● **Work to be completed**
From the listing below, extract each line containing the string "NetworkDataExtract".

● **Records for this task**
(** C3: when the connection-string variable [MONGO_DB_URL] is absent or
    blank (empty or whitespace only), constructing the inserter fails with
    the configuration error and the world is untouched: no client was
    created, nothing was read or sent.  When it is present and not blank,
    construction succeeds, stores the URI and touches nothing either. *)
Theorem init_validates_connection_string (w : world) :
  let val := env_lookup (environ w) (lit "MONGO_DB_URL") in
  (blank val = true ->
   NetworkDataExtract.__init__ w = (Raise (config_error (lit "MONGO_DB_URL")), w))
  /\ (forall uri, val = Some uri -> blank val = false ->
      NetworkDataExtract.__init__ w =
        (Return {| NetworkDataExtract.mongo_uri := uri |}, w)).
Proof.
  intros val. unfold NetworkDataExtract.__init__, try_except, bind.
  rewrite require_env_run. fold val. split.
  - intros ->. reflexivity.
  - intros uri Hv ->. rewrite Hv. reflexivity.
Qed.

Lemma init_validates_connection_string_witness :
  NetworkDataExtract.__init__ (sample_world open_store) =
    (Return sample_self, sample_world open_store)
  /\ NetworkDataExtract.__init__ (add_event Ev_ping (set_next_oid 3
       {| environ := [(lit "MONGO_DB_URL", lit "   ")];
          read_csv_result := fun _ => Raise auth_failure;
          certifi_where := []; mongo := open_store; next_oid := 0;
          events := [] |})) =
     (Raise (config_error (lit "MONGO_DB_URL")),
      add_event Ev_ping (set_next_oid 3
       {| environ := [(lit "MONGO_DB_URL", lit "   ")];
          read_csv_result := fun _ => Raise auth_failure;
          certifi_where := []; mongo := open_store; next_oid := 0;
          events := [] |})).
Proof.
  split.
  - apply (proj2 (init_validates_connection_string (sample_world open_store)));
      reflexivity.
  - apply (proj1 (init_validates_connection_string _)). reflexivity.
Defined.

● **Answer box**
   NetworkDataExtract.__init__ w = (Raise (config_error (lit "MONGO_DB_URL")), w))
      NetworkDataExtract.__init__ w =
        (Return {| NetworkDataExtract.mongo_uri := uri |}, w)).
  intros val. unfold NetworkDataExtract.__init__, try_except, bind.
  NetworkDataExtract.__init__ (sample_world open_store) =
  /\ NetworkDataExtract.__init__ (add_event Ev_ping (set_next_oid 3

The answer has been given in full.